Inner voice, outer voice.

My journals are filled with words and art, a series of soul scrapbook pages filled with experiments where my hands coalesce the many facets of my ever-changing identity. Yet this blog, in the visible cyber ether, remains neglected. I find myself bridging cultures, generations, individuals, groups in such varieties of settings, and still patiently attempting to integrate the material and immaterial.

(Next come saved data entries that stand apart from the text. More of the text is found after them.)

Lemma balance_spec d (ns : list Z) l done_ out :
  irqs d = Some <$> ns → irqs_num d = Z.of_nat (length ns) → (Z.of_nat (length ns) < 2 ^ 31)%Z →
  (∀ c, c ∈ l → online c = true → load_ok c ∧ (core c < 31)%Z) → (Z.of_nat (length l) < 2 ^ 31)%Z →
  (done_ ≤ length ns)%nat →
  balance d open_ok l (count_online l) (Z.of_nat done_) out =
    Ret (out ++ masks (dealt (List.filter online l) (drop done_ ns))).
Proof.
  intros Hirqs Hnum Hmax. revert done_ out. induction l as [|c l IH]; intros done_ out Hc Hlen Hdone.
  { cbn. by rewrite app_nil_r. }
  cbn [length] in Hlen. assert (Hc' : ∀ c, c ∈ l → online c = true → load_ok c ∧ (core c < 31)%Z)
    by (intros x Hx; apply Hc; by right).
  cbn [balance]. rewrite Hnum. destruct (Z.ltb_spec (Z.of_nat done_) (Z.of_nat (length ns))) as [Hlt|Hge].
  2: { rewrite drop_ge, dealt_nil by lia. cbn. by rewrite app_nil_r. }
  unfold count_online in *. cbn [List.filter]. destruct (online c) eqn:Eon; cbn [negb]; [|by apply IH; [|lia|]].
  destruct (Hc c ltac:(by left) Eon) as [Hload Hcore]. cbn [length]. set (us := List.filter online l) in *.
  assert (Hus : (length us ≤ length l)%nat) by apply filter_length_le.
  replace (Z.of_nat (S (length us)) - 1)%Z with (Z.of_nat (length us)) by lia.
  cbn [dealt]. rewrite length_drop.
  replace (Z.of_nat (length ns - done_)) with (Z.of_nat (length ns) - Z.of_nat done_)%Z by lia.
  assert (Hn : (0 ≤ share (i32 (cpu_util c)) (Z.of_nat (length ns) - Z.of_nat done_) (Z.of_nat (length us))
                  ≤ Z.of_nat (length ns) - Z.of_nat done_)%Z).
  { unfold load_ok in Hload. rewrite (i32_small (cpu_util c)) by lia. apply share_bounds; lia. }
  set (n := share _ _ _) in *.
  rewrite masks_app, masks_one. replace (Z.to_nat n) with (Z.to_nat n) by done. rewrite drop_drop.
  destruct (Z.leb_spec n 0) as [Hz|Hz]; cbn [cbind].
  - rewrite (proj2 (Z.leb_gt _ _)) by lia. assert (n = 0%Z) as -> by lia. cbn [Z.to_nat take List.filter fmap list_fmap app].
    rewrite Z.add_0_r, Nat.add_0_r. by apply IH; [|lia|].
  - unfold cpu_mask. rewrite Z.geb_leb, (proj2 (Z.leb_gt _ _)) by lia.
    cbn [cbind]. rewrite (assign_spec d ns) by (done || lia). cbn [cbind].
    rewrite (proj2 (Z.leb_gt _ _)) by lia.
    replace (Z.of_nat done_ + n)%Z with (Z.of_nat (done_ + Z.to_nat n)) by lia.
    rewrite (IH (done_ + Z.to_nat n)%nat) by (done || lia). by rewrite <-app_assoc.
Qed.
End sharing.

Lemma filter_rev_online (l : list cpudata) : List.filter online (rev l) = rev (List.filter online l).
Proof.
  induction l as [|c l IH]; [done|]. cbn [rev List.filter]. rewrite List.filter_app, IH. cbn.
  destruct (online c); cbn; [done|by rewrite app_nil_r].
Qed.

(** Sorted by load, the busiest CPU first. *)
Definition busier (c c' : cpudata) : Prop := by_util c' c.

Lemma sorted_snoc {A} (R : A → A → Prop) l x :
  StronglySorted R l → Forall (λ y, R y x) l → StronglySorted R (l ++ [x]).
Proof.
  induction 1 as [|y l Hl IH Hy]; intros Hx; cbn; [repeat constructor|]. apply Forall_cons in Hx as [Hyx Hx].
  constructor; [by apply IH|]. apply Forall_app. split; [done|by constructor].
Qed.

Lemma sorted_rev l : StronglySorted by_util l → StronglySorted busier (rev l).
Proof.
  induction 1 as [|c l Hl IH Hc]; [constructor|]. cbn [rev]. apply sorted_snoc; [done|].
  rewrite <-(Permutation_rev l). exact Hc.
Qed.

Lemma sorted_filter {A} (R : A → A → Prop) f l : StronglySorted R l → StronglySorted R (List.filter f l).
Proof.
  induction 1 as [|y l Hl IH Hy]; cbn; [constructor|]. destruct (f y); [|done]. constructor; [done|].
  rewrite Forall_forall in *. intros x [Hx _]%list_elem_of_In%filter_In. apply Hy. by apply list_elem_of_In.
Qed.

Lemma filter_perm (l l' : list cpudata) : l ≡ₚ l' → List.filter online l ≡ₚ List.filter online l'.
Proof.
  induction 1 as [|x l l' _ IH|x y l|l1 l2 l3 _ IH1 _ IH2]; cbn; [done| | |by rewrite IH1].
  - destruct (online x); [by f_equiv|done].
  - destruct (online x), (online y); try done. apply Permutation_swap.
Qed.

(** C24. One round of [irqbalance_main] deals the interrupts to the CPUs on line,
    from the busiest to the least busy: each gets the next ones, as many as the
    square root of its load leaves it of those that remain, and the last gets
    the rest.  The mask of that one CPU is written for each interrupt whose file
    opens, once and in the order of the list; no index leaves the list, and with
    a CPU on line every interrupt has its turn. *)
Theorem irqbalance_main_assigns d open_ok ns :
  irqs d = Some <$> ns → irqs_num d = Z.of_nat (length ns) →
  (Z.of_nat (length ns) < 2 ^ 31)%Z → (Z.of_nat (length (cpus d)) < 2 ^ 31)%Z →
  (∀ c, c ∈ cpus d → online c = true → load_ok c ∧ (core c < 31)%Z) →
  ∃ us, us ≡ₚ List.filter online (cpus d) ∧ StronglySorted busier us ∧
    irqbalance_main d open_ok = Ret (masks open_ok (dealt us ns)) ∧ (us ≠ [] → (dealt us ns).*1 = ns).
Proof.
  intros Hirqs Hnum Hmax Hcpus Hc. unfold irqbalance_main.
  destruct (sort_loop_spec (S (length (cpus d))) (cpus d) []) as (l & Hl & Hp & Hs);
    [lia|constructor|set_solver|]. rewrite app_nil_r in Hl, Hp.
  unfold sort_cpus. rewrite Hl. cbn [cbind].
  assert (Hrl : rev l ≡ₚ cpus d) by (by rewrite <- Permutation_rev).
  rewrite (count_online_perm l (rev l)) by apply Permutation_rev.
  exists (List.filter online (rev l)). split; [by apply filter_perm|].
  split; [by apply sorted_filter, sorted_rev|]. split; [|apply dealt_all].
  apply (balance_spec open_ok d ns (rev l) 0 []); try done; [|by rewrite (Permutation_length Hrl)|lia].
  intros c Hin. apply Hc. by rewrite <-Hrl.
Qed.

(** * The list of interrupts *)

(** A line "  <digits>: <rest>" of /proc/interrupts. *)
Record irq_line := mkIrqLine { il_space : list ascii; il_digits : list ascii; il_rest : list ascii }.

Definition irq_line_ok (l : irq_line) : Prop :=
  Forall (λ c, isspace c = true) (il_space l) ∧ il_digits l ≠ [] ∧
  Forall (λ c, isdigit c = true) (il_digits l) ∧
  chr 10 ∉ il_rest l ∧ (match il_rest l with c :: _ => isspace c = false | [] => False end).

Definition irq_of (l : irq_line) : Z := i32 (digits_val (il_digits l)).

(** The lines and what comes after the numeric interrupts. *)
Fixpoint irq_text (ls : list irq_line) (tail : list ascii) : list ascii :=
  match ls with
  | [] => tail
  | l :: ls => il_space l ++ il_digits l ++ cs ": " ++ il_rest l ++ chr 10 :: irq_text ls tail
  end.

(** Nothing more, or a word that is not a number. *)
Definition no_number (tail : list ascii) : Prop :=
  match tail with
  | [] => True
  | c :: _ => isspace c = false ∧ isdigit c = false ∧ c ≠ "-"%char ∧ c ≠ "+"%char
  end.

Lemma scan_irq_skip_ws st : scan_irq (skip_ws st) = scan_irq st.
Proof. unfold scan_irq. by rewrite scan_int_skip_ws. Qed.

Lemma scan_irq_line l ls tail e :
  irq_line_ok l →
  scan_irq (mkStream (irq_text (l :: ls) tail) e) =
    (Some (irq_of l), mkStream (il_rest l ++ chr 10 :: irq_text ls tail) e).
Proof.
  intros (Hs & Hne & Hd & Hn & Hr). unfold scan_irq. cbn [irq_text].
  rewrite scan_int_digits; [|done|done|done|by intros c r' [= <- _]].
  change (cs ": ") with [":"%char; " "%char]. cbn [app].
  rewrite (bool_decide_false (":"%char :: _ = [])) by done. rewrite orb_false_r.
  unfold lit. cbn [s_rest s_eof]. rewrite bool_decide_true by done. unfold skip_ws, at_rest.
  cbn [s_rest s_eof span]. change (isspace " ") with true.
  rewrite (span_none isspace (il_rest l ++ _)) by (by destruct (il_rest l)).
  cbn [snd]. rewrite bool_decide_false by (by destruct (il_rest l)). by rewrite orb_false_r.
Qed.

Lemma skip_irq_line l ls tail e :
  irq_line_ok l →
  skip_line (mkStream (il_rest l ++ chr 10 :: irq_text ls tail) e) =
    skip_ws (mkStream (irq_text ls tail) e).
Proof. intros (_ & _ & _ & Hn & Hr). apply skip_line_ws; [by destruct (il_rest l)|done]. Qed.
(* ===== verification/ZeroModel.v ===== *)
(** include/zero-helpers.h and include/samsung_audio-common.h: which model of the
    phone the boot loader belongs to, and what depends on it. *)

From Stdlib Require Import ZArith Lia Ascii.
From stdpp Require Import base numbers strings gmap list.
From S2P Require Import Prelude CString.

Inductive zero_model := UNDEFINED | DEFAULT | INDIA | TMOBILE | CANADA | SPRINT.

#[export] Instance zero_model_eq_dec : EqDecision zero_model.
Proof. solve_decision. Defined.

Definition PROPERTY_VALUE_MAX : Z := 92.

(** [!strncmp(bootloader, p, n)] for one of the names. *)
Definition one_of (bootloader : cstr) (names : list (string * nat)) : bool :=
  existsb (λ p, strneq bootloader (cs p.1) p.2) names.

Definition india_names : list (string * nat) :=
  [("G920I", 5); ("G925I", 5); ("G928I", 5); ("N920I", 5)]%string%nat.
Definition tmobile_names : list (string * nat) :=
  [("G920T", 5); ("G925T", 5); ("G928T", 5); ("N920T", 5)]%string%nat.
Definition canada_names : list (string * nat) :=
  [("G920W8", 6); ("G925W8", 6); ("G928W8", 6); ("N920W8", 6)]%string%nat.
Definition sprint_names : list (string * nat) :=
  [("G920P", 6); ("G925P", 6); ("G920R4", 6); ("G925R4", 6); ("G9200", 6);
   ("G9250", 6); ("G9208", 6); ("G9258", 6); ("G9209", 6); ("G9259", 6)]%string%nat.

(** [zero_model_read]: [cached] is the static [__zero_model], [bootloader] the
    property.  The result is also the new value of the static. *)
Definition zero_model_read (cached : zero_model) (bootloader : cstr) : zero_model :=
  if negb (bool_decide (cached = UNDEFINED)) then cached
  else
    let bootloader_len := Z.of_nat (length bootloader) in
    if (bootloader_len <=? 0)%Z || (bootloader_len >=? PROPERTY_VALUE_MAX)%Z then UNDEFINED
    else if one_of bootloader india_names then INDIA
    else if one_of bootloader tmobile_names then TMOBILE
    else if one_of bootloader canada_names then CANADA
    else if one_of bootloader sprint_names then SPRINT
    else DEFAULT.

Definition zero_audio_supports_audience (model : zero_model) : bool :=
  match model with TMOBILE | CANADA | SPRINT => true | _ => false end.

Definition zero_audio_select_mixer_paths (model : zero_model) : cstr :=
  if zero_audio_supports_audience model then cs "/vendor/etc/mixer_paths-audience.xml"
  else cs "/vendor/etc/mixer_paths.xml".

(** * What is recognised *)

(** Comparing one character more than the pattern has compares its end too. *)
Lemma strneq_exact s p : strneq s p (S (length p)) = true ↔ s = p.
Proof.
  rewrite strneq_take. rewrite (take_ge p) by lia. split; [|intros ->; by rewrite take_ge by lia].
  intros H. destruct (decide (length s ≤ length p)%nat) as [Hl|Hl].
  - by rewrite take_ge in H by lia.
  - apply (f_equal length) in H. rewrite length_take in H. lia.
Qed.

Definition starts_with (names : list string) (b : cstr) : Prop :=
  Exists (λ p, cs p `prefix_of` b) names.

Lemma one_of_prefix b names :
  one_of b ((λ p, (p, length (cs p))) <$> names) = true ↔ starts_with names b.
Proof.
  unfold one_of, starts_with. rewrite existsb_exists, Exists_exists. split.
  - intros (p & Hp & H). apply list_elem_of_In, list_elem_of_fmap in Hp as (q & -> & Hq).
    exists q. split; [done|]. by apply strneq_prefix_r.
  - intros (q & Hq & H). exists (q, length (cs q)). split.
    + apply list_elem_of_In, list_elem_of_fmap. eauto.
    + by apply strneq_prefix_r.
Qed.

Lemma one_of_app b n1 n2 : one_of b (n1 ++ n2) = one_of b n1 || one_of b n2.
Proof. apply existsb_app. Qed.

Lemma one_of_exact b names :
  one_of b ((λ p, (p, S (length (cs p)))) <$> names) = true ↔ b ∈ (cs <$> names).
Proof.
  unfold one_of. rewrite existsb_exists, list_elem_of_fmap. split.
  - intros (p & Hp & H). apply list_elem_of_In, list_elem_of_fmap in Hp as (q & -> & Hq).
    exists q. split; [|done]. by apply strneq_exact.
  - intros (q & -> & Hq). exists (q, S (length (cs q))). split.
    + apply list_elem_of_In, list_elem_of_fmap. eauto.
    + by apply strneq_exact.
Qed.

(** Names that differ within the characters compared exclude each other. *)
Definition clash (p q : string * nat) : bool :=
  negb (bool_decide (take (p.2 `min` q.2) (cs p.1) = take (p.2 `min` q.2) (cs q.1))).

Lemma one_of_exclusive b A B :
  forallb (λ p, forallb (clash p) B) A = true → one_of b A = true → one_of b B = false.
Proof.
  intros Hc HA. destruct (one_of b B) eqn:HB; [|done]. exfalso. revert HA HB.
  unfold one_of. rewrite !existsb_exists.
  intros (p & Hp & Ep) (q & Hq & Eq). rewrite forallb_forall in Hc. specialize (Hc p Hp).
  cbv beta in Hc. rewrite forallb_forall in Hc. specialize (Hc q Hq).
  unfold clash in Hc. apply negb_true_iff, bool_decide_eq_false in Hc. apply Hc.
  apply strneq_take in Ep, Eq.
  trans (take (p.2 `min` q.2) b).
  - by rewrite Nat.min_comm, <-!take_take, Ep.
  - by rewrite <-!take_take, Eq.
Qed.

Lemma one_of_sprint b :
  one_of b sprint_names = true ↔
  starts_with ["G920R4"; "G925R4"]%string b ∨
  b ∈ cs <$> ["G920P"; "G925P"; "G9200"; "G9250"; "G9208"; "G9258"; "G9209"; "G9259"]%string.
Proof.
  rewrite <-one_of_prefix, <-one_of_exact, <-orb_true_iff, <-one_of_app.
  unfold one_of. rewrite !existsb_exists. f_equiv. intros p. f_equiv.
  unfold sprint_names. cbn [In app fmap list_fmap]. cbn [length cs String.list_ascii_of_string]. tauto.
Qed.

Lemma zero_model_read_lists b :
  (0 < Z.of_nat (length b) < PROPERTY_VALUE_MAX)%Z →
  let m := zero_model_read UNDEFINED b in
  m ≠ UNDEFINED ∧
  (m = INDIA ↔ one_of b india_names = true) ∧ (m = TMOBILE ↔ one_of b tmobile_names = true) ∧
  (m = CANADA ↔ one_of b canada_names = true) ∧ (m = SPRINT ↔ one_of b sprint_names = true).
Proof.
  intros Hb. unfold zero_model_read. rewrite bool_decide_eq_true_2 by done. cbv zeta.
  rewrite (proj2 (Z.leb_gt _ _)), Z.geb_leb, (proj2 (Z.leb_gt _ _)) by lia. cbn [negb orb].
  pose proof (one_of_exclusive b india_names tmobile_names eq_refl).
  pose proof (one_of_exclusive b india_names canada_names eq_refl).
  pose proof (one_of_exclusive b india_names sprint_names eq_refl).
  pose proof (one_of_exclusive b tmobile_names canada_names eq_refl).
  pose proof (one_of_exclusive b tmobile_names sprint_names eq_refl).
  pose proof (one_of_exclusive b canada_names sprint_names eq_refl).
  destruct (one_of b india_names), (one_of b tmobile_names), (one_of b canada_names),
    (one_of b sprint_names); naive_solver.
Qed.

(** A first read classifies the boot loader by its first letters, in the
    order of the tests, with one exception: of the boot loaders of the Sprint
    models only "G920R4..." and "G925R4..." are recognised by their first
    letters; the other eight names must be the whole string, because six
    characters of a five-character name are compared.  A second read returns
    the first result. *)
Theorem zero_model_read_classifies b b' :
  (0 < Z.of_nat (length b) < PROPERTY_VALUE_MAX)%Z →
  let m := zero_model_read UNDEFINED b in
  zero_model_read m b' = m ∧
  (m = INDIA ↔ starts_with ["G920I"; "G925I"; "G928I"; "N920I"]%string b) ∧
  (m = TMOBILE ↔ starts_with ["G920T"; "G925T"; "G928T"; "N920T"]%string b) ∧
  (m = CANADA ↔ starts_with ["G920W8"; "G925W8"; "G928W8"; "N920W8"]%string b) ∧
  (m = SPRINT ↔ starts_with ["G920R4"; "G925R4"]%string b ∨
     b ∈ cs <$> ["G920P"; "G925P"; "G9200"; "G9250"; "G9208"; "G9258"; "G9209"; "G9259"]%string).
Proof.
  intros Hb m.
  rewrite <-one_of_sprint, <-!one_of_prefix.
  destruct (zero_model_read_lists b Hb) as [Hu Hd]. split; [|exact Hd].
  unfold m, zero_model_read at 1. by rewrite bool_decide_eq_false_2.
Qed.

Lemma zero_model_read_classifies_witness :
  let m := zero_model_read UNDEFINED (cs "G920W8VLU5CQB3") in
  zero_model_read m (cs "G920F") = m ∧ m = CANADA.
Proof.
  split; [|reflexivity].
  exact (proj1 (zero_model_read_classifies (cs "G920W8VLU5CQB3") (cs "G920F")
    (conj eq_refl eq_refl))).
Defined.

(** A boot loader of a Sprint phone has more letters than the name tested. *)
Example sprint_boot_loader_not_recognised :
  zero_model_read UNDEFINED (cs "G920PVPU4DQB1") = DEFAULT ∧
  zero_model_read UNDEFINED (cs "G9200ZCU2ERB1") = DEFAULT ∧
  zero_model_read UNDEFINED (cs "G920R4VVU4DQB1") = SPRINT.
Proof. repeat split. Qed.
(** [main]: the exit status; [args] without the program's name. *)
Definition main (t : tool) (args : list cstr) : cres (Z * tool) :=
  let verbose fl t := if f_verbose fl then set_verbose t else t in
  match parse_args args (mkFlags true false false) with
  | CFile f fl => read_prop_file (verbose fl t) f (f_trigger fl)
  | CDelete n fl => deleteprop2 (verbose fl t) n (f_persist fl)
  | CUsage => Ret (1%Z, t)
  | CPrint fl => let! t := print_props (verbose fl t) (f_persist fl) in Ret (0%Z, t)
  | CGet n fl =>
    let! (prop, t) := getprop2 (verbose fl t) n (f_persist fl) in
    match prop with
    | None => Ret (1%Z, t)
    | Some v => Ret (0%Z, print t v)
    end
  | CSet n v fl => setprop2 (verbose fl t) n v (f_trigger fl)
  end.
End tool.
(** A value under /data/property is cut after four bytes. *)
Lemma persist_getprop_truncates :
  persist_getprop (λ _, []) (mkPstore None {[ cs "persist.a" := cs "12345" ]}) (cs "persist.a") =
    Ret (Some (cs "1234")).
Proof. vm_compute. reflexivity. Qed.

(** "resetprop -pn a b", "resetprop --delete a", "resetprop --verbose" (each
    unknown letter of a long option prints the usage). *)
Lemma parse_args_samples :
  parse_args [cs "-pn"; cs "a"; cs "b"] (mkFlags true false false) =
    CSet (cs "a") (cs "b") (mkFlags false true false) ∧
  parse_args [cs "-p"; cs "--delete"; cs "a"] (mkFlags true false false) =
    CDelete (cs "a") (mkFlags true true false) ∧
  parse_args [cs "--verbose"] (mkFlags true false false) = CUsage.
Proof. split_and!; reflexivity. Qed.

Being born in Denver, Colorado was a privilege with challenges, a scenic landscape with mountains as high as the barriers against minorities. I moved over 20 times and experienced 14 schools mostly in Colorado, California, and New York (Long Island and later Manhattan). My education and work experience were fortunate, as the foundation for true evolution beyond the conventional. Three years ago I decided to leave the perceived luxuries of the West to reinvent my life while mingling and reconnecting with my ethnic roots in the East. At the same age my parents married and moved from Gujarat to Colorado, I left NYC to survey over 80 locations in India and Nepal for potential applications of art therapy.

Now facing the daily challenges of manifesting my dreams, I am reflective about the ongoing transformation since I left the US. Physically, my body has struggled to adapt to new environments, recently recovering from a month of typhoid fever. Emotionally, my inner state has changed an infinite number of times, but spiritually, I have found peace and self-awareness in solitude and through interactions with others. Mentally, I am continuously processing the path in my journals, and occasionally transcending the limitations of the mind through writing, art, and meditation. While recently traveling outside of my latest comfort zone, I found invaluable perspective and realized the importance of sharing this journey.

Destruction

Death, disintegration, exhale, ending, fire, Shiva and Kali (both forces of destruction and change).


The broken glass and mirror parallel the disassembled state of inner being that one experiences in ending cycles and patterns. A purging of the darkness I witnessed in everyday life filled with humble and routine sacrifice. Oddly enough, I found very small eggs emerging from the red surface of the handmade Nepali paper, just as I finished re-reading Kafka’s Metamorphosis. A synchronistic (and slightly horrifying) reminder of the rebirth that follows soon after destruction occurs.


I felt this phase strongly while traveling through Calcutta and Sikkim, during which time my grandmother also passed away.